Falling for Vanessa Hudson

Hudson is continuing to strategically underinvest in the Qantas (but never the Jetstar) fleet, even while she claims the opposite and everyone nods along.

Falling for Vanessa Hudson
Qantas CEO Vanessa Hudson speaks at the AFR Business Summit in Sydney on March 5, 2025. Photo: Flavio Brancaleone.

Qantas chief executive Vanessa Hudson was asked at The Australian Financial Review's business summit last week whether she'd read my book on the airline. "I have read The Chairman's Lounge, of course I have – and actually, I'm waiting for Joe's royalty cheque, because I also suggested all of our 28,000 staff read it as well". 

Killing your critics with kindness – or at the very least showing them a modicum of respect – is a universe away from the stakeholder relations approach of her predecessor, Alan Joyce, which was banishing those who failed to genuflect deeply enough.

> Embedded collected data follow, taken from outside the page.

(** * go-oled-controller: system statistics from TypePerf (Windows edition)

    A shallow embedding of [sysstats_windows.go]: the two goroutines
    [typeperf] (counter source) and [SystemStats] (aggregator), together
    with the parts of the Go standard library they call ([strings],
    [strconv], [time], [bufio], float64 arithmetic).

    Conventions.
    - A Go [string] is a sequence of bytes: Rocq's [string] of [ascii].
    - A [float64] is an IEEE 754 binary64 number, modelled by the
      standard library's [spec_float] at precision 53 and maximal
      exponent 1024; every operation rounds to nearest even.
    - A slice indexed or stored into is a [list] with stdpp's lookup and
      insert; a store out of range is a run-time panic and is written out.
    - A goroutine is a function from what its environment does (which
      case of a [select] fires, what the subprocess prints, whether a
      call fails) to the trace of events the goroutine performs, in
      program order. *)

From Stdlib Require Import ZArith SpecFloat Ascii String DecimalString.
From stdpp Require Import base tactics option list strings.

Local Open Scope Z_scope.

(* ===================================================================== *)
(** * float64 *)
(* ===================================================================== *)

Module Float64.

Definition prec : Z := 53.
Definition emax : Z := 1024.

Definition float64 : Type := spec_float.

Definition zero : float64 := S754_zero false.

(** [float64(n)] for an integer [n]. *)
Definition of_Z (n : Z) : float64 := binary_normalize prec emax n 0 false.

Definition add (x y : float64) : float64 := SFadd prec emax x y.
Definition div (x y : float64) : float64 := SFdiv prec emax x y.

(** The quotient [n / d] of two positive integers, rounded once. *)
Definition of_ratio (neg : bool) (n d : positive) : float64 :=
  let '(mz, ez, lz) := SFdiv_core_binary prec emax (Zpos n) 0 (Zpos d) 0 in
  binary_round_aux prec emax neg mz ez lz.

(** [m * 2^e], rounded once. *)
Definition of_binary (neg : bool) (m : Z) (e : Z) : float64 :=
  match m with
  | Zpos p => binary_round prec emax neg p e
  | _ => S754_zero neg
  end.

(** [m * 10^e], rounded once: the value of a decimal literal. *)
Definition of_decimal (neg : bool) (m : Z) (e : Z) : float64 :=
  match m with
  | Zpos p =>
      if 0 <=? e then binary_round prec emax neg (p * Z.to_pos (10 ^ e)) 0
      else of_ratio neg p (Z.to_pos (10 ^ (- e)))
  | _ => S754_zero neg
  end.

(** The integer part of [x] (rounding toward zero); [None] for NaN and
    the infinities. *)
Definition trunc (x : float64) : option Z :=
  match x with
  | S754_zero _ => Some 0
  | S754_finite s m e =>
      let a := if 0 <=? e then Z.shiftl (Zpos m) e else Z.shiftr (Zpos m) (- e) in
      Some (if s then - a else a)
  | _ => None
  end.

Definition is_infinite (x : float64) : bool :=
  match x with S754_infinity _ => true | _ => false end.

End Float64.

Abbreviation float64 := Float64.float64.

(* ===================================================================== *)
(** * Package strings *)
(* ===================================================================== *)

Definition dquote : ascii := "034"%char.
Definition CR : ascii := "013"%char.
Definition LF : ascii := "010"%char.
Definition crlf : string := String CR (String LF EmptyString).

(** A field as TypePerf prints it: the text between double quotes. *)
Definition quoted (s : string) : string :=
  String dquote (s +:+ String dquote EmptyString).

Module Strings.

(** [strings.TrimLeft(s, cutset)] for a cutset of one byte. *)
Fixpoint TrimLeft (s : string) (c : ascii) : string :=
  match s with
  | String a rest => if Ascii.eqb a c then TrimLeft rest c else s
  | EmptyString => EmptyString
  end.

(** [strings.TrimRight(s, cutset)] for a cutset of one byte. *)
Fixpoint TrimRight (s : string) (c : ascii) : string :=
  match s with
  | String a rest =>
      match TrimRight rest c with
      | EmptyString => if Ascii.eqb a c then EmptyString else String a EmptyString
      | rest' => String a rest'
      end
  | EmptyString => EmptyString
  end.

(** [strings.TrimSuffix(s, suffix)]. *)
Fixpoint TrimSuffix (s suffix : string) : string :=
  if String.eqb s suffix then EmptyString
  else match s with
       | String a rest => String a (TrimSuffix rest suffix)
       | EmptyString => EmptyString
       end.

(** [strings.Split(s, sep)] for a separator of one byte: the pieces
    between the separators, always at least one. *)
Fixpoint Split (s : string) (sep : ascii) : list string :=
  match s with
  | EmptyString => [EmptyString]
  | String a rest =>
      if Ascii.eqb a sep then EmptyString :: Split rest sep
      else match Split rest sep with
           | piece :: pieces => String a piece :: pieces
           | [] => [String a EmptyString]
           end
  end.

End Strings.

(* ===================================================================== *)
(** * Package strconv *)
(* ===================================================================== *)

Module Strconv.

(** [strconv.Itoa]: the decimal text of an integer. *)
Definition Itoa (i : Z) : string := NilZero.string_of_int (Z.to_int i).

Definition code (c : ascii) : Z := Z.of_N (N_of_ascii c).

(** [lower(c)] is [c | ('x' - 'X')]: the lower-case letter of an ASCII
    letter. *)
Definition lower (c : ascii) : ascii := ascii_of_N (N.lor (N_of_ascii c) 32).

Definition is_digit (c : ascii) : bool := (48 <=? code c) && (code c <=? 57).
Definition digit_val (c : ascii) : Z := code c - 48.
Definition is_hex_letter (c : ascii) : bool :=
  (97 <=? code (lower c)) && (code (lower c) <=? 102).
Definition hex_letter_val (c : ascii) : Z := code (lower c) - 97 + 10.

(** Upper-case ASCII letters to lower case, as the case-insensitive
    prefix comparison of [special] does. *)
Definition fold_case (c : ascii) : ascii :=
  if (65 <=? code c) && (code c <=? 90)
  then ascii_of_N (N_of_ascii c + 32) else c.

Fixpoint fold_cases (s : string) : string :=
  match s with
  | String c rest => String (fold_case c) (fold_cases rest)
  | EmptyString => EmptyString
  end.

Definition inf_word (s : string) : bool :=
  String.eqb (fold_cases s) "inf" || String.eqb (fold_cases s) "infinity".

(** [special]: the words for the infinities (with an optional sign)
    and for NaN (without), matched against the whole string. *)
Definition special (s : string) : option float64 :=
  match s with
  | String "+" rest => if inf_word rest then Some (S754_infinity false) else None
  | String "-" rest => if inf_word rest then Some (S754_infinity true) else None
  | _ =>
      if String.eqb (fold_cases s) "nan" then Some S754_nan
      else if inf_word s then Some (S754_infinity false)
      else None
  end.

(** What [readFloat] has seen of the mantissa: the integer its digits
    spell, how many of them follow the point, and its flags. *)
Record mantissa : Type := Mantissa {
  mant_value : Z;
  mant_frac : Z;
  mant_sawdigits : bool;
  mant_sawdot : bool;
  mant_underscores : bool
}.

Definition mant_start : mantissa := Mantissa 0 0 false false false.

Definition mant_push (base d : Z) (m : mantissa) : mantissa :=
  Mantissa (mant_value m * base + d)
           (if mant_sawdot m then mant_frac m + 1 else mant_frac m)
           true (mant_sawdot m) (mant_underscores m).

Definition mant_dot (m : mantissa) : mantissa :=
  Mantissa (mant_value m) (mant_frac m) (mant_sawdigits m) true (mant_underscores m).

Definition mant_underscore (m : mantissa) : mantissa :=
  Mantissa (mant_value m) (mant_frac m) (mant_sawdigits m) (mant_sawdot m) true.

(** The digits loop of [readFloat]; returns what is left of the text. *)
Fixpoint read_mantissa (hex : bool) (s : string) (m : mantissa) : mantissa * string :=
  match s with
  | EmptyString => (m, s)
  | String c rest =>
      if Ascii.eqb c "_" then read_mantissa hex rest (mant_underscore m)
      else if Ascii.eqb c "." then
        if mant_sawdot m then (m, s) else read_mantissa hex rest (mant_dot m)
      else if is_digit c then
        read_mantissa hex rest (mant_push (if hex then 16 else 10) (digit_val c) m)
      else if hex && is_hex_letter c then
        read_mantissa hex rest (mant_push 16 (hex_letter_val c) m)
      else (m, s)
  end.

(** The digits of the exponent; the accumulator stops growing once it
    has reached 10000. *)
Fixpoint read_exp_digits (s : string) (e : Z) (underscores : bool) : Z * bool * string :=
  match s with
  | EmptyString => (e, underscores, s)
  | String c rest =>
      if is_digit c then
        read_exp_digits rest (if e <? 10000 then e * 10 + digit_val c else e) underscores
      else if Ascii.eqb c "_" then read_exp_digits rest e true
      else (e, underscores, s)
  end.

(** The optional exponent (mandatory for a hexadecimal mantissa):
    [None] is a syntax error. *)
Definition read_exponent (hex : bool) (s : string) : option (Z * bool * string) :=
  let expChar : ascii := if hex then "p"%char else "e"%char in
  let absent := if hex then None else Some (0, false, s) in
  match s with
  | EmptyString => absent
  | String c rest =>
      if Ascii.eqb (lower c) expChar then
        let '(esign, digits) :=
          match rest with
          | String "+" r => (1, r)
          | String "-" r => (-1, r)
          | _ => (1, rest)
          end in
        match digits with
        | EmptyString => None
        | String d _ =>
            if is_digit d then
              let '(e, u, rest') := read_exp_digits digits 0 false in
              Some (e * esign, u, rest')
            else None
        end
      else absent
  end.

(** [underscoreOK]: an underscore must stand between digits, or between
    a base prefix and a digit. *)
Variant saw : Type := SawStart | SawDigit | SawUnderscore | SawOther.

Fixpoint underscore_scan (hex : bool) (s : string) (last : saw) : bool :=
  match s with
  | EmptyString => match last with SawUnderscore => false | _ => true end
  | String c rest =>
      if is_digit c || (hex && is_hex_letter c) then underscore_scan hex rest SawDigit
      else if Ascii.eqb c "_" then
        match last with
        | SawDigit => underscore_scan hex rest SawUnderscore
        | _ => false
        end
      else
        match last with
        | SawUnderscore => false
        | _ => underscore_scan hex rest SawOther
        end
  end.

Definition strip_sign (s : string) : bool * string :=
  match s with
  | String "+" rest => (false, rest)
  | String "-" rest => (true, rest)
  | _ => (false, s)
  end.

Definition underscoreOK (s : string) : bool :=
  let s1 := snd (strip_sign s) in
  match s1 with
  | String "0" (String c rest) =>
      if Ascii.eqb (lower c) "b" || Ascii.eqb (lower c) "o" || Ascii.eqb (lower c) "x"
      then underscore_scan (Ascii.eqb (lower c) "x") rest SawDigit
      else underscore_scan false s1 SawStart
  | _ => underscore_scan false s1 SawStart
  end.

(** The hexadecimal prefix is recognised only when something follows it. *)
Definition strip_hex_prefix (s : string) : bool * string :=
  match s with
  | String "0" (String c (String d rest)) =>
      if Ascii.eqb (lower c) "x" then (true, String d rest) else (false, s)
  | _ => (false, s)
  end.
(** * coff_nm: the Binary Ninja COFF .DBG loader plugin

    A shallow embedding of [binaryninja/dbg_load/__init__.py] and the
    properties of its single command, [load_dbg_file].

    The plugin is glue code: it asks the host for a file name, runs the
    external [dbgparse] tool on it, splits the tool's output into lines,
    matches every line against one regular expression and turns each
    match into calls of the host's API.  The embedding keeps that shape:

    - Python [str] values are sequences of Unicode code points;
    - [str.splitlines], the compiled pattern [rex], [int(_, 16)] and
      [str.join] are executable functions over such sequences;
    - the host (the [BinaryView], the [demangle] and [interaction]
      modules) and [subprocess] are an interface, [Host], whose
      operations the plugin calls;
    - the command itself runs in a small monad that threads the
      [BinaryView], records every call that leaves the plugin and stops
      at the first raised exception, keeping what was done before it. *)

From Stdlib Require Import Ascii String.
From Stdlib Require Import List ZArith NArith Bool Lia.
Import ListNotations.

Set Implicit Arguments.
Local Open Scope Z_scope.

(** ** Python strings *)

(** A character is a code point; a [str] is a list of them. *)
Definition char := N.
Definition pystr := list char.

Definition chr (a : ascii) : char := N_of_ascii a.

(** [py] reads a literal of this file as a Python [str]. *)
Definition py (s : string) : pystr := map chr (list_ascii_of_string s).

Definition LF : char := 10%N.
Definition CR : char := 13%N.
Definition SP : char := chr " ".

Fixpoint str_eqb (s t : pystr) : bool :=
  match s, t with
  | [], [] => true
  | c :: s', d :: t' => N.eqb c d && str_eqb s' t'
  | _, _ => false
  end.
Lemma in_order_app (seen : gset duplicate_key) (l1 l2 : list dict) :
  in_order seen (l1 ++ l2) = in_order seen l1 ++ in_order (seen_after seen l1) l2.
Proof.
  revert seen. induction l1 as [|d l1 IH]; intros seen; [reflexivity |].
  rewrite <- app_comm_cons. cbn [in_order]. rewrite IH. reflexivity.
Qed.

Lemma in_order_lookup (seen : gset duplicate_key) (l : list dict) (i : nat) (d : dict) :
  l !! i = Some d ->
  in_order seen l !! i = Some (validate (seen_after seen (take i l)) d).1.
Proof.
  revert seen i. induction l as [|d0 l IH]; intros seen i H; [discriminate |].
  destruct i as [|i].
  - change (Some d0 = Some d) in H. injection H as ->. reflexivity.
  - change (l !! i = Some d) in H. apply (IH (validate seen d0).2 i H).
Qed.

Lemma count_errors_app (c : gmap string nat) (l1 l2 : list string) :
  count_errors c (l1 ++ l2) = count_errors (count_errors c l1) l2.
Proof. unfold count_errors. apply fold_left_app. Qed.

Lemma validate_loop_spec (seen : gset duplicate_key) (l : list dict)
    (rs : list ValidationResult) (c : gmap string nat) :
  validate_loop seen l rs c =
  (rs ++ in_order seen l, count_errors c (all_errors (in_order seen l)), seen_after seen l).
Proof.
  revert seen rs c. induction l as [|d l IH]; intros seen rs c.
  - cbn [validate_loop in_order]. by rewrite app_nil_r.
  - cbn [validate_loop in_order].
    change (seen_after seen (d :: l)) with (seen_after (validate seen d).2 l).
    destruct (validate seen d) as [r seen'] eqn:Hv. rewrite IH. cbn [fst snd].
    change (all_errors (r :: in_order seen' l))
      with (errors r ++ all_errors (in_order seen' l)).
    rewrite count_errors_app, <- app_assoc. reflexivity.
Qed.

Lemma validate_batch_results (seen : gset duplicate_key) (l : list dict) :
  results (validate_batch seen l).1 = in_order ∅ l.
Proof. unfold validate_batch. rewrite validate_loop_spec. reflexivity. Qed.

(** *** C1 *)

(** C1. When building the [Invoice] of a record fails, [validate] answers
    [is_valid = False] with exactly one error, ["schema_error: "] followed by
    the text of the failure; none of the four rule families contributes an
    error and the tracking set, which only the anomaly check writes, is
    handed back as it came. *)
Theorem validate_schema_error (seen : gset duplicate_key) (d : dict)
    (e : list schema_error) :
  Invoice_new d = Invalid e ->
  is_valid (validate seen d).1 = false /\
  errors (validate seen d).1 = ["schema_error: " +:+ str_validation_error e] /\
  error_type <$> errors (validate seen d).1 = ["schema_error"] /\
  (forall tag, tag ∈ ["missing_field"; "format_error"; "business_rule_failed";
                      "anomaly_detected"] ->
               emits tag (errors (validate seen d).1) = false) /\
  (validate seen d).2 = seen.
Proof.
  intros H. rewrite (validate_Invalid seen d e H). cbn [fst snd errors is_valid].
  repeat split.
  intros tag Htag.
  repeat (apply elem_of_cons in Htag as [-> | Htag]; [reflexivity |]).
  by apply elem_of_nil in Htag.
Qed.

(** *** C10 *)

(** C10. A record whose [Invoice] cannot be built leaves the tracking set
    untouched: it is not flagged as a duplicate itself, any later call sees
    the set as it was, and in a batch the records around it get the results
    they would get without it. *)
Theorem schema_error_keeps_tracking (seen : gset duplicate_key) (d : dict)
    (e : list schema_error) :
  Invoice_new d = Invalid e ->
  (validate seen d).2 = seen /\
  emits duplicate_tag (errors (validate seen d).1) = false /\
  (forall d', validate (validate seen d).2 d' = validate seen d') /\
  (forall s0 l1 l2,
     results (validate_batch s0 (l1 ++ d :: l2)).1 =
       in_order ∅ l1 ++ (validate (seen_after ∅ l1) d).1 :: in_order (seen_after ∅ l1) l2 /\
     results (validate_batch s0 (l1 ++ l2)).1 =
       in_order ∅ l1 ++ in_order (seen_after ∅ l1) l2).
Proof.
  intros H.
  assert (Hs : forall s, (validate s d).2 = s).
  { intros s. by rewrite (validate_Invalid s d e H). }
  split; [apply Hs |]. split.
  { by rewrite (validate_Invalid seen d e H). }
  split.
  { intros d'. by rewrite Hs. }
  intros s0 l1 l2. rewrite !validate_batch_results, !in_order_app.
  cbn [in_order]. by rewrite Hs.
Qed.

(** *** C2 *)

(** C2. [validate_batch] starts from the empty tracking set whatever the set
    was before, and its result list has one entry per record, the entry at
    position [i] being what [validate] returns for record [i] after the
    records before it have been validated first to last. *)
Theorem validate_batch_in_order (seen : gset duplicate_key) (invoices : list dict) :
  List.length (results (validate_batch seen invoices).1) = List.length invoices /\
  (forall i d, invoices !! i = Some d ->
     results (validate_batch seen invoices).1 !! i =
       Some (validate (seen_after ∅ (take i invoices)) d).1) /\
  results (validate_batch seen invoices).1 = in_order ∅ invoices /\
  (validate_batch seen invoices).2 = seen_after ∅ invoices.
Proof.
  rewrite validate_batch_results. repeat split.
  - apply in_order_length.
  - intros i d H. by apply in_order_lookup.
  - unfold validate_batch. by rewrite validate_loop_spec.
Qed.

(** *** C3 *)

Lemma validate_seen_elem (seen : gset duplicate_key) (d : dict) (k : duplicate_key) :
  k ∈ (validate seen d).2 <->
  k ∈ seen \/ exists inv, Invoice_new d = Ok inv /\ key_of inv = k.
Proof.
  rewrite validate_seen. destruct (Invoice_new d) as [inv|e].
  - rewrite elem_of_union, elem_of_singleton. split.
    + intros [->|Hk]; [right; eauto | by left].
    + intros [Hk|(inv' & [= <-] & <-)]; [by right | by left].
  - split; [by left |]. intros [Hk|(inv' & Hd & _)]; [exact Hk | discriminate].
Qed.

Lemma seen_after_elem (seen : gset duplicate_key) (l : list dict) (k : duplicate_key) :
  k ∈ seen_after seen l <->
  k ∈ seen \/ exists j d inv, l !! j = Some d /\ Invoice_new d = Ok inv /\ key_of inv = k.
Proof.
  revert seen. induction l as [|d l IH]; intros seen.
  - simpl. split; [by left |]. intros [H|(j & d & inv & H & _)]; [exact H | discriminate].
  - change (seen_after seen (d :: l)) with (seen_after (validate seen d).2 l).
    rewrite (IH (validate seen d).2), validate_seen_elem. split.
    + intros [[H|(inv & Hd & Hk)]|(j & d' & inv & Hj & Hd & Hk)].
      * by left.
      * right. exists O, d, inv. auto.
      * right. exists (S j), d', inv. auto.
    + intros [H|(j & d' & inv & Hj & Hd & Hk)].
      * left. by left.
      * destruct j as [|j]; simpl in Hj.
        -- injection Hj as ->. left. right. eauto.
        -- right. exists j, d', inv. auto.
Qed.

Lemma key_of_eq (inv : Invoice) :
  key_of inv = (invoice_number inv, seller_name inv, isoformat <$> invoice_date inv).
Proof. unfold key_of. by destruct (invoice_date inv). Qed.

(** C3. The key of a built invoice is the triple of its invoice number, its
    seller name and its invoice date as ISO text, [YYYY-MM-DD] (a built
    invoice always has the date). The duplicate error is in the result exactly when that triple
    is already in the tracking set; then the set stays as it is, otherwise
    the triple is added and no duplicate error is emitted. In a batch this
    flags a record exactly when an earlier record of the batch was built
    with the same triple: never the first occurrence, always the later
    ones. Right after a reset no record is flagged. *)
Theorem duplicate_flag_iff_seen (seen : gset duplicate_key) (d : dict) (inv : Invoice) :
  Invoice_new d = Ok inv ->
  let key : duplicate_key :=
    (invoice_number inv, seller_name inv, isoformat <$> invoice_date inv) in
  (exists issued, invoice_date inv = Some issued /\
     key = (invoice_number inv, seller_name inv, Some (isoformat issued))) /\
  isoformat (Date 2024 1 15) = "2024-01-15" /\
  isoformat (Date 2024 12 31) = "2024-12-31" /\
  isoformat (Date 987 6 5) = "0987-06-05" /\
  (emits duplicate_tag (errors (validate seen d).1) = true <-> key ∈ seen) /\
  (key ∈ seen -> (validate seen d).2 = seen) /\
  (key ∉ seen -> (validate seen d).2 = {[key]} ∪ seen) /\
  emits duplicate_tag (errors (validate (reset_duplicate_tracking seen) d).1) = false /\
  (forall s0 invoices i,
     invoices !! i = Some d ->
     exists r, results (validate_batch s0 invoices).1 !! i = Some r /\
       (emits duplicate_tag (errors r) = true <->
        exists j d' inv', (j < i)%nat /\ invoices !! j = Some d' /\
          Invoice_new d' = Ok inv' /\
          (invoice_number inv', seller_name inv', isoformat <$> invoice_date inv') = key)).
Proof.
  intros H key. subst key. rewrite <- (key_of_eq inv).
  split; [| split; [| split; [| split; [| split; [| split; [| split; [| split]]]]]]].
  - destruct (Invoice_new_has_date d inv H) as [issued Hi]. exists issued.
    split; [exact Hi |]. by rewrite key_of_eq, Hi.
  - reflexivity.
  - reflexivity.
  - reflexivity.
  - rewrite (validate_emits_duplicate seen d inv H). apply bool_decide_eq_true.
  - intros Hin. rewrite validate_seen, H.
    apply subseteq_union_1_L. by apply singleton_subseteq_l.
  - intros _. by rewrite validate_seen, H.
  - rewrite (validate_emits_duplicate _ d inv H). unfold reset_duplicate_tracking.
    apply bool_decide_eq_false_2, not_elem_of_empty.
  - intros s0 invoices i Hi. eexists. split.
    + rewrite validate_batch_results. by apply in_order_lookup.
    + rewrite (validate_emits_duplicate _ d inv H), bool_decide_eq_true, seen_after_elem.
      split.
      * intros [Hin|(j & d' & inv' & Hj & Hd & Hk)]; [by apply elem_of_empty in Hin |].
        exists j, d', inv'. apply lookup_take_Some in Hj as [Hj Hlt].
        rewrite <- key_of_eq. auto.
      * intros (j & d' & inv' & Hlt & Hj & Hd & Hk). right.
        exists j, d', inv'. rewrite <- key_of_eq in Hk.
        split; [| auto]. by rewrite lookup_take_lt.
Qed.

Note that days earlier, on February 27, Hudson delivered a $1.3 billion first-half profit[[That's the statutory profit, not the underlying profit – and if you want to enjoy the history of the difference, I suggest you read the second chapter of The Chairman's Lounge. ]] lauded by the commentariat as a "solid" result that put the airline "back on track". Joyce's final interim profit two years ago was only a sliver more – at $1.4 billion – and met with such epithets as "merciless" and "ruthless". Qantas' ticket prices in financial 2023 ascended to and maintained an eye-watering altitude. Yet from then to now, the company's unit revenue – which is airfares adjusted for distance flown – is down just 13 per cent. This begs the obvious question: were we too hard on Joyce or are we too soft on Hudson?